Reference, 15 November 2025 – Menjelang berlangsungnya COP 30 di Belém, Brazil, WALHI Jawa Tengah menyampaikan kekhawatiran mereka soal masa depan ekosistem mangrove. Menurut mereka, agenda iklim dunia yang makin didorong oleh skema pasar karbon justru bisa membawa ancaman baru bagi masyarakat pesisir.
Dalam konferensi pers, WALHI Jateng menjelaskan bahwa COP 30 tahun ini membawa fokus pada hutan, masyarakat adat, dan transisi energi. Ketiga isu itu sebenarnya sangat dekat dengan kehidupan masyarakat Indonesia, terutama di daerah pesisir Jawa Tengah yang masih bergantung pada ekosistem mangrove.
Salah satu hal yang paling mereka soroti adalah rencana diperkenalkannya Tropical Forest Finance Facility (TFFF). Skema ini disebut-sebut sebagai cara baru untuk melindungi hutan tropis. Tapi menurut WALHI, justru sebaliknya. Mereka menilai skema ini bisa membuat hutan dan mangrove diperlakukan layaknya aset finansial, bukan ruang hidup yang harus dilindungi.
WALHI juga menyinggung soal nilai ekonomi dalam skema TFFF yang dinilai terlalu kecil. Hutan dan mangrove hanya dihargai US$4 per hektare, sementara masyarakat yang tinggal di sekitarnya hanya mendapat US$0,8 per hektare. WALHI menganggap angka itu tidak masuk akal jika dibandingkan dengan pentingnya fungsi ekosistem mangrove.
Selain soal pasar karbon, WALHI juga menyoroti lemahnya regulasi perlindungan mangrove di Indonesia. PP 27/2025, misalnya, hanya memberi sanksi administratif bagi perusakan mangrove. Artinya, kerusakan lingkungan tidak dianggap sebagai kejahatan yang serius. Aturan ini juga memberi ruang untuk mengubah kawasan mangrove sesuai kepentingan industri.
Di Jawa Tengah sendiri, WALHI menemukan banyak data yang tidak konsisten soal luas kawasan mangrove. Ada yang menyebut 8.707 hektare, ada yang menyebut 12.000-an hektare, dan peta nasional bahkan menunjukkan lebih dari 16.000 hektare. Bahkan, kawasan mangrove di Kota Semarang tidak masuk dalam RTRW terbaru. Bagi WALHI, hal ini menunjukkan bahwa pemerintah daerah belum benar-benar menaruh perhatian pada perlindungan mangrove.
Di tengah situasi yang membingungkan itu, WALHI mencatat bahwa pemulihan mangrove justru lebih berhasil ketika dilakukan oleh masyarakat. Contohnya bisa dilihat di Mangunharjo dan Tambakrejo, Semarang, serta di Bedono, Demak.
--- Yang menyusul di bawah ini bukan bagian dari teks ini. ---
(** C8 at work: no login handler is registered. *)
Lemma run_activity_no_handlers_witness :
  @get_handlers scripted [] authentication = [] /\
  (done (from_scratch (@get_handlers scripted [] authentication)) = true /\
   @run_activity scripted 0 concurrently [] tt authentication (start [])
   = {| completion := Returned [];
        machine := start [];
        events := [@Ev_run_activity scripted concurrently authentication] |}).
Proof.
  split; [reflexivity|].
  exact (@run_activity_no_handlers scripted 0%nat concurrently [] tt
           authentication (start []) eq_refl).
Defined.

(** C9 at work: the authenticator does not return; it leaves by the
    error of the first attempt. *)
Lemma authenticator_never_returns_witness :
  completion (@authenticator scripted 3 5 logins tt one_fails)
    <> Returned tt /\
  completion (@authenticator scripted 3 5 logins tt one_fails)
    = Raised (@Build_ActivityError scripted
                "One or more handlers failed." one_fails_answer "denied").
Proof.
  destruct (@authenticator_never_returns scripted 3%nat 5%nat logins tt
              one_fails) as [Hnever [_ [Hraise _]]].
  split; [apply Hnever|].
  apply Hraise. exists 0%nat. split; [lia|]. split; reflexivity.
Defined.


End Runs.

(* ===================================================================== *)
(** ** More about the batch runner *)
(* ===================================================================== *)

Section BatchOrder.
Context {C : Collaborators}.
Local Open Scope run_scope.

Lemma batch_outcomes_NoDup fuel lifecycle registry settings activity m so :
  completion (batch fuel lifecycle registry settings activity m)
    = Returned so ->
  NoDup (Dict.keys (snd so)).
Proof.
  intros H. unfold batch in H.
  rewrite (run_activity_loop_outcomes _ _ _ _ _ _ _ _ H).
  apply fold_update_NoDup. constructor.
Qed.

(** X1: [run_activity] returns normally exactly when its loop exits and no
    accumulated outcome carries an exception; the mapping it returns has
    no duplicate handler id and holds exactly the pairs of a handler id
    and the result of its accumulated outcome, for the outcomes that have
    a result. *)
Theorem run_activity_returns_iff fuel lifecycle registry settings activity m :
  let loop := batch fuel lifecycle registry settings activity m in
  let run := run_activity fuel lifecycle registry settings activity m in
  ((exists ar, completion run = Returned ar) <->
   (exists so,
      completion loop = Returned so /\
      forall h o, In (h, o) (snd so) -> exception o = None))
  /\
  (forall ar, completion run = Returned ar ->
     exists so,
       completion loop = Returned so /\
       NoDup (Dict.keys ar) /\
       forall h r,
         In (h, r) ar <-> exists o, In (h, o) (snd so) /\ result o = Some r).
Proof.
  cbv zeta. split.
  - split.
    + intros [ar Har]. apply run_activity_returned in Har.
      destruct Har as [so [Hso [Hex _]]]. now exists so.
    + intros [so [Hso Hex]]. rewrite run_activity_run. simpl. rewrite Hso.
      destruct (exceptions (snd so)) as [|x xs] eqn:Ex;
        [eexists; reflexivity|].
      exfalso.
      assert (Hn : exceptions (snd so) <> []) by (rewrite Ex; discriminate).
      apply exceptions_nonempty in Hn.
      destruct Hn as [h [o [x' [Hin Hx]]]].
      rewrite (Hex _ _ Hin) in Hx. discriminate.
  - intros ar Har. apply run_activity_returned in Har.
    destruct Har as [so [Hso [_ ->]]]. exists so.
    split; [assumption|]. split; [apply results_NoDup|].
    intros h r. apply results_spec.
    now apply (batch_outcomes_NoDup _ _ _ _ _ _ Hso).
Qed.

Lemma fold_update_keeps (ps : list Outcomes) (d : Outcomes) h o :
  NoDup (Dict.keys d) ->
  ~ In h (flat_map (@Dict.keys HandlerId Outcome) ps) ->
  In (h, o) (fold_left outcomes_update ps d) ->
  In (h, o) d.
Proof.
  revert d. induction ps as [|p ps IH]; intros d Hd Hno Hin; [assumption|].
  simpl in Hin, Hno. rewrite in_app_iff in Hno.
  apply IH in Hin.
  - unfold outcomes_update in Hin.
    apply DictFacts.in_update in Hin; [|assumption].
    destruct Hin as [Hin|[Hin _]]; [|assumption].
    exfalso. apply Hno. left. now apply (in_map fst) in Hin.
  - now apply DictFacts.NoDup_update.
  - tauto.
Qed.

Lemma passes_app (x y : list Event) : passes (x ++ y) = passes x ++ passes y.
Proof. unfold passes. apply flat_map_app. Qed.

(** X2: the accumulated mapping keeps, for each handler, an outcome of the
    last pass that answered it: whatever earlier passes said of the
    handler is overwritten. *)
Theorem run_activity_latest_outcome
    fuel lifecycle registry settings activity m so before l st co after h o :
  completion (batch fuel lifecycle registry settings activity m)
    = Returned so ->
  events (run_activity fuel lifecycle registry settings activity m)
    = before ++ Ev_execute_handlers_once l st co :: after ->
  In h (Dict.keys co) ->
  ~ In h (invoked after) ->
  In (h, o) (snd so) ->
  In (h, o) co.
Proof.
  intros Hso Hev Hco Hlater Hin.
  assert (Hacc : snd so
                 = fold_left outcomes_update
                     (passes (events (run_activity fuel lifecycle registry
                                        settings activity m))) []).
  { rewrite run_activity_run. simpl. unfold batch in Hso.
    exact (run_activity_loop_outcomes _ _ _ _ _ _ _ _ Hso). }
  rewrite Hev, passes_app in Hacc. simpl in Hacc.
  rewrite fold_left_app in Hacc. simpl in Hacc.
  rewrite Hacc in Hin.
  apply fold_update_keeps in Hin; [| |exact Hlater].
  - unfold outcomes_update in Hin.
    apply DictFacts.in_update in Hin.
    + destruct Hin as [Hin|[_ Hno]]; [assumption | contradiction].
    + apply fold_update_NoDup. constructor.
  - apply DictFacts.NoDup_update. apply fold_update_NoDup. constructor.
Qed.

Lemma run_activity_loop_threads fuel lifecycle settings handlers cause
    state outcomes m :
  threads lifecycle state
    (events (run_activity_loop fuel lifecycle settings handlers cause
                               state outcomes m)).
Proof.
  revert state outcomes m.
  induction fuel as [|fuel IH]; intros state outcomes m;
    destruct (done state) eqn:Hd.
  - now rewrite run_activity_loop_done by assumption.
  - simpl. now rewrite Hd.
  - now rewrite run_activity_loop_done by assumption.
  - rewrite run_activity_loop_step, bind_run, run_activity_pass_run
      by assumption.
    cbn [completion machine events fst snd]. simpl threads.
    repeat split; try assumption.
    destruct (limited_delay _); simpl; apply IH.
Qed.

Lemma threads_at lifecycle state (before : list Event) l st co after :
  threads lifecycle state
    (before ++ Ev_execute_handlers_once l st co :: after) ->
  l = lifecycle /\ done st = false /\
  threads lifecycle (with_outcomes st co) after.
Proof.
  revert state. induction before as [|b before IH]; intros state H.
  - simpl in H. destruct H as [-> [-> [Hd Ht]]]. auto.
  - destruct b; simpl in H; try contradiction.
    + destruct H as [_ [_ [_ H]]]. exact (IH _ H).
    + exact (IH _ H).
Qed.

Lemma threads_next lifecycle state (mid : list Event) l st co after :
  Forall (fun ev => is_execute ev = false) mid ->
  threads lifecycle state (mid ++ Ev_execute_handlers_once l st co :: after) ->
  st = state.
Proof.
  induction mid as [|b mid IH]; intros Hmid H.
  - simpl in H. now destruct H as [_ [-> _]].
  - inversion Hmid as [|? ? Hb Hmid']; subst.
    destruct b; simpl in H; try contradiction; try discriminate Hb.
    exact (IH Hmid' H).
Qed.

(** X3: the passes of a run are threaded.  The first execute call is made
    on the fresh state of the registry's handlers; every execute call is
    made under the lifecycle [run_activity] was given and on a state that
    is not done; and the next execute call is made on that state merged
    with the pass's answer. *)
Theorem run_activity_passes_threaded
    fuel lifecycle registry settings activity m :
  let run := run_activity fuel lifecycle registry settings activity m in
  (exists tail,
     events run = Ev_run_activity lifecycle activity :: tail /\
     threads lifecycle (from_scratch (get_handlers registry activity)) tail)
  /\
  (forall before l st co after,
     events run = before ++ Ev_execute_handlers_once l st co :: after ->
     l = lifecycle /\ done st = false) /\
  (forall l st co after,
     events run
       = Ev_run_activity lifecycle activity
         :: Ev_execute_handlers_once l st co :: after ->
     st = from_scratch (get_handlers registry activity)) /\
  (forall before l st co mid l' st' co' after,
     events run
       = before ++ Ev_execute_handlers_once l st co
         :: mid ++ Ev_execute_handlers_once l' st' co' :: after ->
     Forall (fun ev => is_execute ev = false) mid ->
     st' = with_outcomes st co).
Proof.
  cbv zeta. rewrite run_activity_run. cbn [events].
  pose proof (run_activity_loop_threads fuel lifecycle settings
                (get_handlers registry activity)
                {| logger := ("kopf.activities." ++ Activity_value activity)%string;
                   activity := activity; settings := settings |}
                (from_scratch (get_handlers registry activity)) [] m) as Ht.
  fold (batch fuel lifecycle registry settings activity) in Ht.
  split; [|split; [|split]].
  - eexists. split; [reflexivity | exact Ht].
  - intros before l st co after Hev.
    destruct before as [|b before]; [discriminate|].
    injection Hev as _ Hev. rewrite Hev in Ht.
    apply threads_at in Ht. tauto.
  - intros l st co after Hev. injection Hev as Hev. rewrite Hev in Ht.
    simpl in Ht. tauto.
  - intros before l st co mid l' st' co' after Hev Hmid.
    destruct before as [|b before]; [discriminate|].
    injection Hev as _ Hev. rewrite Hev in Ht.
    apply threads_at in Ht. destruct Ht as [_ [_ Ht]].
    now apply threads_next in Ht.
Qed.

Lemma run_activity_loop_sleep_origin fuel lifecycle settings handlers cause
    state outcomes m before q after :
  events (run_activity_loop fuel lifecycle settings handlers cause
                            state outcomes m)
    = before ++ Ev_sleep_or_wait q :: after ->
  exists before' l st co,
    before = before' ++ [Ev_execute_handlers_once l st co] /\
    limited_delay (with_outcomes st co) = Some q.
Proof.
  revert state outcomes m before.
  induction fuel as [|fuel IH]; intros state outcomes m before;
    destruct (done state) eqn:Hd.
  - rewrite run_activity_loop_done by assumption. simpl.
    intros H. now destruct before.
  - simpl. rewrite Hd. simpl. intros H. now destruct before.
  - rewrite run_activity_loop_done by assumption. simpl.
    intros H. now destruct before.
  - rewrite run_activity_loop_step, bind_run, run_activity_pass_run
      by assumption.
    cbn [completion machine events fst snd].
    set (answer := fst (execute_handlers_once lifecycle settings handlers
                          cause state (world m))).
    intros Hev.
    destruct before as [|b before]; simpl in Hev; [discriminate|].
    injection Hev as <- Hev.
    destruct (limited_delay _) as [q0|] eqn:Hl; simpl in Hev.
    + destruct before as [|b' before]; simpl in Hev.
      * injection Hev as <- _. exists [], lifecycle, state, answer.
        split; [reflexivity | exact Hl].
      * injection Hev as <- Hev.
        destruct (IH _ _ _ _ Hev) as [b'' [l [st [co [-> Hq]]]]].
        exists (Ev_execute_handlers_once lifecycle state answer
                :: Ev_sleep_or_wait q0 :: b''), l, st, co.
        split; [reflexivity | exact Hq].
    + destruct (IH _ _ _ _ Hev) as [b'' [l [st [co [-> Hq]]]]].
      exists (Ev_execute_handlers_once lifecycle state answer :: b''),
        l, st, co.
      split; [reflexivity | exact Hq].
Qed.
Kelompok-kelompok masyarakat di sana sudah bertahun-tahun bergerak sendiri menjaga mangrove, tanpa bergantung pada proyek-proyek besar berbasis investor.
Karena itu, WALHI Jawa Tengah menyampaikan lima tuntutan kepada pemerintah. Intinya, mereka meminta agar mangrove benar-benar dilindungi dari skema yang berpotensi mengubahnya menjadi komoditas pasar. Mereka juga mendorong adanya perlindungan hukum yang lebih kuat serta revisi terhadap aturan-aturan yang dianggap melemahkan posisi ekosistem mangrove.
Di akhir konferensi pers, WALHI kembali menegaskan bahwa upaya melindungi mangrove seharusnya tidak bergantung pada mekanisme pasar karbon. Menurut mereka, masyarakat lokal adalah pihak yang paling paham bagaimana menjaga ruang hidupnya sendiri.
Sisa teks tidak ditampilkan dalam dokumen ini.